Dinner selections were carefully chosen by the owners who prefer to do one thing, and do it right. I am always grateful for a one-page menu and this one includes all categories. We dined on tender, lean magret de canard, which is pan seared duck served with roasted pears, apples and braised red cabbage with cherry sauce ($17). Grilled hanger steak is another favorite of mine that I enjoyed at brunch on another visit. The meat was tender, cooked to perfection and the savory Bordelaise sauce was just right, thanks to the talents of chef Patrick Smith who cooks in the French tradition with a flair all his own. Le Steak frites can be prepared with Bernaise sauce or au poivre, with cracked pepper. Roasted monkfish with broccoli rabe, herbs and tomato pesto sauce is a light and delicious meal, or opt for the daily fricassee of chicken. In addition, each night of the week features a traditional dish, such as lamb, game meats, poultry or seafood. There is even a kid's menu with all their favorites.

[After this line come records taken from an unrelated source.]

Definition create_backoff_message (mem_ok : bool) (b : ceph_osd_backoff) (map_epoch : Z)
    : outcome (option (list Z)) :=
  let msg_size := CEPH_ENCODING_START_BLK_LEN + CEPH_PGID_ENCODING_LEN + 1 + (4 + 1 + 8)
    + (CEPH_ENCODING_START_BLK_LEN + hoid_encoding_size (bo_begin b))
    + (CEPH_ENCODING_START_BLK_LEN + hoid_encoding_size (bo_end b)) in
  if negb mem_ok then Ret None
  else
    let l0 := encode_spgid (bo_spgid b) ++ ceph_encode_32 map_epoch
              ++ ceph_encode_8 CEPH_OSD_BACKOFF_OP_ACK_BLOCK ++ ceph_encode_64 (bo_id b) in
    l1 ← encode_hoid (msg_size - Z.of_nat (length l0)) (bo_begin b);
    l2 ← encode_hoid (msg_size - Z.of_nat (length (l0 ++ l1))) (bo_end b);
    _ ← require (Z.of_nat (length (l0 ++ l1 ++ l2)) =? msg_size);
    Ret (Some (l0 ++ l1 ++ l2)).

Definition target_contained_by (t : osd_target) (begin end_ : ceph_hobject_id) : bool :=
  let hoid := hoid_fill_from_target t in
  let cmp := hoid_compare hoid begin in
  (cmp =? 0) || (cmp >? 0) && (hoid_compare hoid end_ <? 0).


(** ** The backoffs of a session

    A tree for each placement group, and all of them by their identifier. *)
Record backoffs := Backoffs {
  o_backoff_mappings : gmap ceph_spg backoff_tree;
  o_backoffs_by_id : gmap Z ceph_osd_backoff }.

Definition set_mappings (b : backoffs) m := Backoffs m (o_backoffs_by_id b).
Definition set_by_id (b : backoffs) i := Backoffs (o_backoff_mappings b) i.

Definition should_plug_request (b : backoffs) (t : osd_target) : bool :=
  match o_backoff_mappings b !! t_spgid t with
  | None => false
  | Some spg =>
      match lookup_containing_backoff spg (hoid_fill_from_target t) with None => false | Some _ => true end
  end.
Definition set_c_osdmap (v : ceph_osdmap) (c : client) : client :=
  Client v (c_epoch_barrier c) (c_abort_err c) (c_last_tid c) (c_last_linger_id c) (c_sessions c)
  (c_osd_lru c) (c_linger_requests c) (c_map_checks c) (c_linger_map_checks c) (c_num_requests c)
  (c_num_homeless c) (c_completion_wq c) (c_notify_wq c) (c_promoting c) (c_stale c) (c_reqs c) (c_lreqs c)
  (c_next c) (c_calls c) (c_jiffies c) (c_log c).
Definition set_c_epoch_barrier (v : Z) (c : client) : client :=
  Client (c_osdmap c) v (c_abort_err c) (c_last_tid c) (c_last_linger_id c) (c_sessions c) (c_osd_lru c)
  (c_linger_requests c) (c_map_checks c) (c_linger_map_checks c) (c_num_requests c) (c_num_homeless c)
  (c_completion_wq c) (c_notify_wq c) (c_promoting c) (c_stale c) (c_reqs c) (c_lreqs c) (c_next c)
  (c_calls c) (c_jiffies c) (c_log c).
Definition set_c_abort_err (v : Z) (c : client) : client :=
  Client (c_osdmap c) (c_epoch_barrier c) v (c_last_tid c) (c_last_linger_id c) (c_sessions c) (c_osd_lru c)
  (c_linger_requests c) (c_map_checks c) (c_linger_map_checks c) (c_num_requests c) (c_num_homeless c)
  (c_completion_wq c) (c_notify_wq c) (c_promoting c) (c_stale c) (c_reqs c) (c_lreqs c) (c_next c)
  (c_calls c) (c_jiffies c) (c_log c).
Definition set_c_last_tid (v : Z) (c : client) : client :=
  Client (c_osdmap c) (c_epoch_barrier c) (c_abort_err c) v (c_last_linger_id c) (c_sessions c)
  (c_osd_lru c) (c_linger_requests c) (c_map_checks c) (c_linger_map_checks c) (c_num_requests c)
  (c_num_homeless c) (c_completion_wq c) (c_notify_wq c) (c_promoting c) (c_stale c) (c_reqs c) (c_lreqs c)
  (c_next c) (c_calls c) (c_jiffies c) (c_log c).
Definition set_c_last_linger_id (v : Z) (c : client) : client :=
  Client (c_osdmap c) (c_epoch_barrier c) (c_abort_err c) (c_last_tid c) v (c_sessions c) (c_osd_lru c)
  (c_linger_requests c) (c_map_checks c) (c_linger_map_checks c) (c_num_requests c) (c_num_homeless c)
  (c_completion_wq c) (c_notify_wq c) (c_promoting c) (c_stale c) (c_reqs c) (c_lreqs c) (c_next c)
  (c_calls c) (c_jiffies c) (c_log c).
Definition set_c_sessions (v : gmap Z osd_session) (c : client) : client :=
  Client (c_osdmap c) (c_epoch_barrier c) (c_abort_err c) (c_last_tid c) (c_last_linger_id c) v
  (c_osd_lru c) (c_linger_requests c) (c_map_checks c) (c_linger_map_checks c) (c_num_requests c)
  (c_num_homeless c) (c_completion_wq c) (c_notify_wq c) (c_promoting c) (c_stale c) (c_reqs c) (c_lreqs c)
  (c_next c) (c_calls c) (c_jiffies c) (c_log c).
Definition set_c_osd_lru (v : list Z) (c : client) : client :=
  Client (c_osdmap c) (c_epoch_barrier c) (c_abort_err c) (c_last_tid c) (c_last_linger_id c) (c_sessions c)
  v (c_linger_requests c) (c_map_checks c) (c_linger_map_checks c) (c_num_requests c) (c_num_homeless c)
  (c_completion_wq c) (c_notify_wq c) (c_promoting c) (c_stale c) (c_reqs c) (c_lreqs c) (c_next c)
  (c_calls c) (c_jiffies c) (c_log c).
Definition set_c_linger_requests (v : gmap Z lptr) (c : client) : client :=
  Client (c_osdmap c) (c_epoch_barrier c) (c_abort_err c) (c_last_tid c) (c_last_linger_id c) (c_sessions c)
  (c_osd_lru c) v (c_map_checks c) (c_linger_map_checks c) (c_num_requests c) (c_num_homeless c)
  (c_completion_wq c) (c_notify_wq c) (c_promoting c) (c_stale c) (c_reqs c) (c_lreqs c) (c_next c)
  (c_calls c) (c_jiffies c) (c_log c).
Definition set_c_map_checks (v : gmap Z rptr) (c : client) : client :=
  Client (c_osdmap c) (c_epoch_barrier c) (c_abort_err c) (c_last_tid c) (c_last_linger_id c) (c_sessions c)
  (c_osd_lru c) (c_linger_requests c) v (c_linger_map_checks c) (c_num_requests c) (c_num_homeless c)
  (c_completion_wq c) (c_notify_wq c) (c_promoting c) (c_stale c) (c_reqs c) (c_lreqs c) (c_next c)
  (c_calls c) (c_jiffies c) (c_log c).
Definition set_c_linger_map_checks (v : gmap Z lptr) (c : client) : client :=
  Client (c_osdmap c) (c_epoch_barrier c) (c_abort_err c) (c_last_tid c) (c_last_linger_id c) (c_sessions c)
  (c_osd_lru c) (c_linger_requests c) (c_map_checks c) v (c_num_requests c) (c_num_homeless c)
  (c_completion_wq c) (c_notify_wq c) (c_promoting c) (c_stale c) (c_reqs c) (c_lreqs c) (c_next c)
  (c_calls c) (c_jiffies c) (c_log c).
Definition set_c_num_requests (v : Z) (c : client) : client :=
  Client (c_osdmap c) (c_epoch_barrier c) (c_abort_err c) (c_last_tid c) (c_last_linger_id c) (c_sessions c)
  (c_osd_lru c) (c_linger_requests c) (c_map_checks c) (c_linger_map_checks c) v (c_num_homeless c)
  (c_completion_wq c) (c_notify_wq c) (c_promoting c) (c_stale c) (c_reqs c) (c_lreqs c) (c_next c)
  (c_calls c) (c_jiffies c) (c_log c).
Definition set_c_num_homeless (v : Z) (c : client) : client :=
  Client (c_osdmap c) (c_epoch_barrier c) (c_abort_err c) (c_last_tid c) (c_last_linger_id c) (c_sessions c)
  (c_osd_lru c) (c_linger_requests c) (c_map_checks c) (c_linger_map_checks c) (c_num_requests c) v
  (c_completion_wq c) (c_notify_wq c) (c_promoting c) (c_stale c) (c_reqs c) (c_lreqs c) (c_next c)
  (c_calls c) (c_jiffies c) (c_log c).
Definition set_c_completion_wq (v : list rptr) (c : client) : client :=
  Client (c_osdmap c) (c_epoch_barrier c) (c_abort_err c) (c_last_tid c) (c_last_linger_id c) (c_sessions c)
  (c_osd_lru c) (c_linger_requests c) (c_map_checks c) (c_linger_map_checks c) (c_num_requests c)
  (c_num_homeless c) v (c_notify_wq c) (c_promoting c) (c_stale c) (c_reqs c) (c_lreqs c) (c_next c)
  (c_calls c) (c_jiffies c) (c_log c).
Definition set_c_notify_wq (v : list (lptr * linger_work)) (c : client) : client :=
  Client (c_osdmap c) (c_epoch_barrier c) (c_abort_err c) (c_last_tid c) (c_last_linger_id c) (c_sessions c)
  (c_osd_lru c) (c_linger_requests c) (c_map_checks c) (c_linger_map_checks c) (c_num_requests c)
  (c_num_homeless c) (c_completion_wq c) v (c_promoting c) (c_stale c) (c_reqs c) (c_lreqs c) (c_next c)
  (c_calls c) (c_jiffies c) (c_log c).
Definition set_c_promoting (v : list rptr) (c : client) : client :=
  Client (c_osdmap c) (c_epoch_barrier c) (c_abort_err c) (c_last_tid c) (c_last_linger_id c) (c_sessions c)
  (c_osd_lru c) (c_linger_requests c) (c_map_checks c) (c_linger_map_checks c) (c_num_requests c)
  (c_num_homeless c) (c_completion_wq c) (c_notify_wq c) v (c_stale c) (c_reqs c) (c_lreqs c) (c_next c)
  (c_calls c) (c_jiffies c) (c_log c).
Definition set_c_stale (v : list lptr) (c : client) : client :=
  Client (c_osdmap c) (c_epoch_barrier c) (c_abort_err c) (c_last_tid c) (c_last_linger_id c) (c_sessions c)
  (c_osd_lru c) (c_linger_requests c) (c_map_checks c) (c_linger_map_checks c) (c_num_requests c)
  (c_num_homeless c) (c_completion_wq c) (c_notify_wq c) (c_promoting c) v (c_reqs c) (c_lreqs c) (c_next c)
  (c_calls c) (c_jiffies c) (c_log c).
Definition set_c_reqs (v : gmap rptr osd_request) (c : client) : client :=
  Client (c_osdmap c) (c_epoch_barrier c) (c_abort_err c) (c_last_tid c) (c_last_linger_id c) (c_sessions c)
  (c_osd_lru c) (c_linger_requests c) (c_map_checks c) (c_linger_map_checks c) (c_num_requests c)
  (c_num_homeless c) (c_completion_wq c) (c_notify_wq c) (c_promoting c) (c_stale c) v (c_lreqs c)
  (c_next c) (c_calls c) (c_jiffies c) (c_log c).
Definition set_c_lreqs (v : gmap lptr linger_request) (c : client) : client :=
  Client (c_osdmap c) (c_epoch_barrier c) (c_abort_err c) (c_last_tid c) (c_last_linger_id c) (c_sessions c)
  (c_osd_lru c) (c_linger_requests c) (c_map_checks c) (c_linger_map_checks c) (c_num_requests c)
  (c_num_homeless c) (c_completion_wq c) (c_notify_wq c) (c_promoting c) (c_stale c) (c_reqs c) v (c_next c)
  (c_calls c) (c_jiffies c) (c_log c).
Definition set_c_next (v : nat) (c : client) : client :=
  Client (c_osdmap c) (c_epoch_barrier c) (c_abort_err c) (c_last_tid c) (c_last_linger_id c) (c_sessions c)
  (c_osd_lru c) (c_linger_requests c) (c_map_checks c) (c_linger_map_checks c) (c_num_requests c)
  (c_num_homeless c) (c_completion_wq c) (c_notify_wq c) (c_promoting c) (c_stale c) (c_reqs c) (c_lreqs c)
  v (c_calls c) (c_jiffies c) (c_log c).
Definition set_c_calls (v : nat) (c : client) : client :=
  Client (c_osdmap c) (c_epoch_barrier c) (c_abort_err c) (c_last_tid c) (c_last_linger_id c) (c_sessions c)
  (c_osd_lru c) (c_linger_requests c) (c_map_checks c) (c_linger_map_checks c) (c_num_requests c)
  (c_num_homeless c) (c_completion_wq c) (c_notify_wq c) (c_promoting c) (c_stale c) (c_reqs c) (c_lreqs c)
  (c_next c) v (c_jiffies c) (c_log c).
Definition set_c_jiffies (v : Z) (c : client) : client :=
  Client (c_osdmap c) (c_epoch_barrier c) (c_abort_err c) (c_last_tid c) (c_last_linger_id c) (c_sessions c)
  (c_osd_lru c) (c_linger_requests c) (c_map_checks c) (c_linger_map_checks c) (c_num_requests c)
  (c_num_homeless c) (c_completion_wq c) (c_notify_wq c) (c_promoting c) (c_stale c) (c_reqs c) (c_lreqs c)
  (c_next c) (c_calls c) v (c_log c).
Definition set_c_log (v : list effect) (c : client) : client :=
  Client (c_osdmap c) (c_epoch_barrier c) (c_abort_err c) (c_last_tid c) (c_last_linger_id c) (c_sessions c)
  (c_osd_lru c) (c_linger_requests c) (c_map_checks c) (c_linger_map_checks c) (c_num_requests c)
  (c_num_homeless c) (c_completion_wq c) (c_notify_wq c) (c_promoting c) (c_stale c) (c_reqs c) (c_lreqs c)
  (c_next c) (c_calls c) (c_jiffies c) v.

For dessert, try the locally made gelato or sorbets, delicate crepes Suzette, or the classic apple tart. Though the prices here are already reasonable, you can save more by ordering the Dinner Prix Fixe Menu served 7 days a week from 5-7pm (cash only). For just $19.95, you'll choose any two of these three: an appetizer, main course, dessert. I can't say enough about the Saturday and Sunday brunch, where you can literally take a holiday from your busy work week and immerse yourself in the ambience, your companion, or the newspaper, while you dine on French toast, omelets, crepes, eggs Benedict, tuna salad Nicoise, or the famous Croque Monsieur, an elevated version of a grilled ham and cheese sandwich. The breast of duck, moules and steak are also on the brunch menu, which is served Saturdays and Sundays from 11:00am until 4:30pm. Here again, save money by paying cash for the Brunch Prix Fixe at just $13.95, which includes a Mimosa and coffee or tea. Dinner service follows the brunch.

If the front dining room is full, the rear dining room is just as cozy and will soon be the site for viewings of French films for all to enjoy.

Visit their Web site for upcoming events and let's say bienvenue and welcome Bistro Les Minots to the neighborhood. Bon appétit!